Hackers Access Booking.com User Data Including Names, Emails, Phone Numbers and Booking Details; Incident Contained
What Happened — Hackers accessed a subset of Booking.com customer records containing personal identifiers and reservation information. Booking.com detected the activity, contained the breach, and reset reservation PINs.
Why It Matters for TPRM —
- Personal data of travelers can be leveraged for credential‑stuffing and targeted phishing campaigns against your employees or customers.
- A breach at a major OTA signals potential weaknesses in third‑party data handling that may affect downstream partners (hotels, payment processors, travel‑service integrators).
- Lack of disclosed technical details hampers risk assessment of the vendor’s security posture.

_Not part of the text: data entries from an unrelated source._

(* ===== verification/Store.v ===== *)
(** * internal/store/store.go

    Each definition is the method of the same name: the statements it sends, in
    order, and what it returns for each reply.  The error values are those of
    the package; [ErrDatabase] stands for any error of the driver passed on
    unchanged. *)
From S2P Require Import Prelude Prog Models Sql Redis World Tables.

(** ** Errors *)

Inductive store_error : Type :=
| ErrNotFound
| ErrDuplicate
| ErrInvalidTransition (from to : JobStatus) (* "%w: %s -> %s" *)
| ErrChangedConcurrently (* "%w: job changed concurrently" *)
| ErrRunnerNotIdle (runnerID : string)
| ErrDatabase.

(** [errors.Is(err, ErrNotFound)] *)
Definition is_not_found (e : store_error) : bool :=
  match e with ErrNotFound => true | _ => false end.

(** [errors.Is(err, ErrDuplicate)] *)
Definition is_duplicate (e : store_error) : bool :=
  match e with ErrDuplicate => true | _ => false end.

(** [errors.Is(err, ErrInvalidTransition)]: both wrapped forms *)
Definition is_invalid_transition (e : store_error) : bool :=
  match e with ErrInvalidTransition _ _ | ErrChangedConcurrently => true | _ => false end.

(** [err.Error()] *)
Definition store_error_string (e : store_error) : string :=
  match e with
  | ErrNotFound => "not found"
  | ErrDuplicate => "an active job already exists for this commit"
  | ErrInvalidTransition from to =>
      "invalid state transition: " +:+ job_status_string from +:+ " -> " +:+ job_status_string to
  | ErrChangedConcurrently => "invalid state transition: job changed concurrently"
  | ErrRunnerNotIdle runnerID => "runner " +:+ runnerID +:+ " is no longer idle"
  | ErrDatabase => "database error"
  end.

Abbreviation action A := (Prog Call (result store_error A)).

(** [scanJob], [scanRunner] and the scalar [Scan]s: no row is [ErrNotFound]. *)
Definition scan {A} (r : sqlres (option A)) : result store_error A :=
  match r with
  | SqlOk (Some a) => Ok a
  | SqlOk None => Err ErrNotFound
  | SqlUnique | SqlFail => Err ErrDatabase
  end.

Who Is Affected — Travel & hospitality industry, online travel agencies, and any organization that relies on Booking.com for reservations (e.g., corporate travel programs, hotel chains).
Recommended Actions —
- Review your contract and data‑processing clauses with Booking.com; ensure breach‑notification obligations are met.
- Verify that any shared APIs or data feeds have been hardened and that credential rotation policies are enforced.
- Advise users to monitor for phishing attempts that reference real reservation details.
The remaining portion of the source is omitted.